(Beginning of Provided material)
(* ===== verification/RouterSessions.v ===== *)
(** * The router's session memory

    [SessionRouterStore] and [SessionUsageCache]
    (src/src/router/session/SessionRouterStore.ts, sessionUsageCache.ts) and
    the guard that decides whether a remembered selection may be reused
    (src/src/router/policy/stickyGuard.ts).  A JavaScript [Map] is a [jmap]:
    its order is the insertion order, [delete] then [set] moves a key to the
    end.  The injected clock is an argument [now], read once per operation. *)

From S2P Require Import Prelude RouterTypes.
Open Scope Z_scope.

(** ** [SessionRouterStore] *)

Record slot := Slot { sl_state : routing_state; sl_expiresAt : Z }.

Abbreviation session_store := (jmap slot).

Record store_options := StoreOptions { so_capacity : Z; so_ttlMs : Z }.

(** The constructor: [capacity] and [ttlMs] with their defaults, at least one. *)
Definition store_options_of (capacity ttlMs : option Z) : store_options :=
  StoreOptions (Z.max 1 (default 500 capacity)) (Z.max 1 (default (60 * 60 * 1000) ttlMs)).

Definition makeKey (sessionId : string) (isSubagent : bool) : string :=
  if isSubagent then sessionId +:+ ":sub" else sessionId.

Definition with_updatedAt (t : Z) (s : routing_state) : routing_state :=
  RoutingState (ss_sessionId s) (ss_isSubagent s) (ss_tokenSaverTier s) (ss_stickyProvider s)
    (ss_stickyModel s) (ss_orchestrating s) (ss_orchestrationContinuations s)
    (ss_qualityFailures s) t.

Definition with_qualityFailures (n : Z) (s : routing_state) : routing_state :=
  RoutingState (ss_sessionId s) (ss_isSubagent s) (ss_tokenSaverTier s) (ss_stickyProvider s)
    (ss_stickyModel s) (ss_orchestrating s) (ss_orchestrationContinuations s)
    (Some n) (ss_updatedAt s).

Section Store.
Context (o : store_options).

Definition get (now : Z) (key : string) (m : session_store) : option routing_state * session_store :=
  match jm_get key m with
  | None => (None, m)
  | Some slot =>
    if sl_expiresAt slot <? now then (None, jm_delete key m)
    else (Some (sl_state slot), jm_set key slot (jm_delete key m))
  end.

(** [while (map.size >= capacity) map.delete(oldest)]. *)
Fixpoint evict (m : session_store) : session_store :=
  if so_capacity o <=? Z.of_nat (length m) then
    match m with [] => [] | _ :: m => evict m end
  else m.

Definition set (now : Z) (state : routing_state) (m : session_store) : session_store :=
  let key := makeKey (ss_sessionId state) (ss_isSubagent state) in
  let slot := Slot state (now + so_ttlMs o) in
  let m := if jm_has key m then jm_delete key m else evict m in
  jm_set key slot m.

Definition delete (key : string) (m : session_store) : session_store := jm_delete key m.

Definition touch (now : Z) (key : string) (m : session_store) : session_store :=
  match jm_get key m with
  | None => m
  | Some slot => jm_set key (Slot (with_updatedAt now (sl_state slot)) (now + so_ttlMs o)) m
  end.

Definition recordQualityFailure (key : string) (m : session_store) : session_store :=
  match jm_get key m with
  | None => m
  | Some slot =>
    let count := default 0 (ss_qualityFailures (sl_state slot)) + 1 in
    jm_set key (Slot (with_qualityFailures count (sl_state slot)) (sl_expiresAt slot)) m
  end.

Definition resetQualityFailures (key : string) (m : session_store) : session_store :=
  match jm_get key m with
  | None => m
  | Some slot =>
    if default 0 (ss_qualityFailures (sl_state slot)) =? 0 then m
    else jm_set key (Slot (with_qualityFailures 0 (sl_state slot)) (sl_expiresAt slot)) m
  end.
End Store.

(** ** [SessionUsageCache] *)

Definition usage_observe (capacity : Z) (sessionId : string) (u : option usage) (m : jmap usage)
  : jmap usage :=
  match u with
  | None => m
  | Some u =>
    let m := if jm_has sessionId m then jm_delete sessionId m
             else if capacity <=? Z.of_nat (length m) then tail m else m in
    jm_set sessionId u m
  end.

(** ** [createStickyGuard] *)

Definition isStickyUsable (config : option sticky_config) (now : Z) (state : option routing_state)
  : bool :=
  let enabled := match config ≫= st_enabled with Some false => false | _ => true end in
  let ttlMs := default DEFAULT_STICKY_TTL_MS (config ≫= st_ttlMs) in
  let maxQualityFailures :=
    default DEFAULT_STICKY_MAX_QUALITY_FAILURES (config ≫= st_maxQualityFailures) in
  match state with
  | None => false
  | Some state =>
    enabled
    && match truthy (ss_stickyProvider state), truthy (ss_stickyModel state) with
       | Some _, Some _ => true
       | _, _ => false
       end
    && negb (ttlMs <? now - ss_updatedAt state)
    && negb (maxQualityFailures <=? default 0 (ss_qualityFailures state))
  end.

(** ** Runs *)

Inductive store_op :=
  | OpGet (now : Z) (key : string)
  | OpSet (now : Z) (state : routing_state)
  | OpDelete (key : string)
  | OpTouch (now : Z) (key : string)
  | OpRecordFailure (key : string)
  | OpResetFailures (key : string).

Definition store_step (o : store_options) (m : session_store) (op : store_op) : session_store :=
  match op with
  | OpGet now key => (get now key m).2
  | OpSet now state => set o now state m
  | OpDelete key => delete key m
  | OpTouch now key => touch o now key m
  | OpRecordFailure key => recordQualityFailure key m
  | OpResetFailures key => resetQualityFailures key m
  end.

Definition store_run (o : store_options) (m : session_store) (ops : list store_op) : session_store :=
  foldl (store_step o) m ops.

(** What the operations on one key make of its slot when it is alone. *)
Definition own_step (o : store_options) (key : string) (s : option slot) (op : store_op) : option slot :=
  match op with
  | OpGet now k =>
    if bool_decide (k = key) then s' ← s; if sl_expiresAt s' <? now then None else Some s' else s
  | OpSet now state =>
    if bool_decide (makeKey (ss_sessionId state) (ss_isSubagent state) = key)
    then Some (Slot state (now + so_ttlMs o)) else s
  | OpDelete k => if bool_decide (k = key) then None else s
  | OpTouch now k =>
    if bool_decide (k = key)
    then (λ s, Slot (with_updatedAt now (sl_state s)) (now + so_ttlMs o)) <$> s else s
  | OpRecordFailure k =>
    if bool_decide (k = key)
    then (λ s, Slot (with_qualityFailures (default 0 (ss_qualityFailures (sl_state s)) + 1) (sl_state s))
                 (sl_expiresAt s)) <$> s else s
  | OpResetFailures k =>
    if bool_decide (k = key)
    then (λ s, if default 0 (ss_qualityFailures (sl_state s)) =? 0 then s
               else Slot (with_qualityFailures 0 (sl_state s)) (sl_expiresAt s)) <$> s else s
  end.

(** The keys whose use makes them younger than a given slot. *)
Definition used_keys (ops : list store_op) : list string :=
  omap (λ op, match op with
              | OpGet _ k => Some k
              | OpSet _ s => Some (makeKey (ss_sessionId s) (ss_isSubagent s))
              | _ => None
              end) ops.

(** ** The order of the slots *)

(** The keys younger than [key]. *)
Fixpoint after (key : string) (l : list string) : list string :=
  match l with
  | [] => []
  | k :: l => if decide (k = key) then l else after key l
  end.

Lemma after_sub key l : after key l ⊆ l.
Proof.
  induction l as [|k l IH]; intros x Hx; [done|]. cbn [after] in Hx.
  case_decide; [by right|]. right. by apply IH.
Qed.

Lemma after_NoDup key l : NoDup l → NoDup (after key l).
Proof. induction 1; cbn [after]; [constructor|]. by case_decide. Qed.

Lemma after_notin key l : NoDup l → key ∉ after key l.
Proof.
  induction 1 as [|k l Hk Hnd IH]; cbn [after]; [apply not_elem_of_nil|].
  case_decide; [by subst | done].
Qed.

Lemma after_fresh key l : key ∉ l → after key l = [].
Proof.
  induction l as [|k l IH]; [done|]. intros [Hne Hl]%not_elem_of_cons. cbn [after].
  rewrite decide_False by done. by apply IH.
Qed.

Lemma after_snoc key l k : k ≠ key → after key (l ++ [k]) ⊆ after key l ++ [k].
Proof.
  intros Hk. induction l as [|x l IH]; cbn [after app]; [rewrite decide_False by done; set_solver|].
  case_decide; [done|]. exact IH.
Qed.

Lemma after_self l key : key ∉ l → after key (l ++ [key]) = [].
Proof.
  induction l as [|x l IH]; cbn [after app].
  - by rewrite decide_True.
  - intros [Hne Hl]%not_elem_of_cons. rewrite decide_False by done. by apply IH.
Qed.

Lemma after_filter key k l : k ≠ key → after key (filter (λ x, x ≠ k) l) ⊆ after key l.
Proof.
  intros Hk. induction l as [|x l IH]; [done|]. rewrite filter_cons.
  destruct (decide (x ≠ k)) as [Hx|Hx%dec_stable]; cbn [after]; case_decide; try done.
  - intros y. rewrite list_elem_of_filter. tauto.
  - subst. done.
Qed.

Section Order.
Context (o : store_options).
Implicit Types m : session_store.

Lemma evict_suffix m : ∃ old, m = old ++ evict o m.
Proof.
  induction m as [|x m [old IH]]; cbn [evict].
  - exists []. by destruct (_ <=? _).
  - destruct (_ <=? _); [|by exists []]. exists (x :: old). by rewrite IH at 1.
Qed.

Lemma evict_length m : 1 <= so_capacity o → Z.of_nat (length (evict o m)) < so_capacity o.
Proof.
  intros Hc. induction m as [|x m IH]; cbn [evict].
  - destruct (_ <=? _); cbn [length]; lia.
  - destruct (Z.leb_spec (so_capacity o) (Z.of_nat (length (x :: m)))); [exact IH | lia].
Qed.

(** Eviction stops before a slot with few younger ones. *)
Lemma evict_keeps key m :
  NoDup (jm_keys m) → Z.of_nat (length (after key (jm_keys m))) + 1 < so_capacity o →
  jm_get key (evict o m) = jm_get key m ∧ after key (jm_keys (evict o m)) ⊆ after key (jm_keys m).
Proof.
  unfold jm_keys. induction m as [|[k v] m IH]; intros Hnd Ha; cbn [evict].
  - by destruct (_ <=? _).
  - destruct (Z.leb_spec (so_capacity o) (Z.of_nat (length ((k, v) :: m)))) as [Hle|Hlt]; [|done].
    apply NoDup_cons in Hnd as [Hk Hnd]. rewrite fmap_cons in *. cbn [after fst jm_get] in *.
    case_decide as Hd.
    + subst k. rewrite length_fmap in Ha. cbn [length] in Hle. lia.
    + rewrite (decide_False (P := key = k)) by done. by apply IH.
Qed.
(End of Provided material)
Show all lines in the records above that hold "apply".

• _Answer for this exercise_:
  case_decide; [by right|]. right. by apply IH.
  induction 1 as [|k l Hk Hnd IH]; cbn [after]; [apply not_elem_of_nil|].
  rewrite decide_False by done. by apply IH.
  - intros [Hne Hl]%not_elem_of_cons. rewrite decide_False by done. by apply IH.
    apply NoDup_cons in Hnd as [Hk Hnd]. rewrite fmap_cons in *. cbn [after fst jm_get] in *.
    + rewrite (decide_False (P := key = k)) by done. by apply IH.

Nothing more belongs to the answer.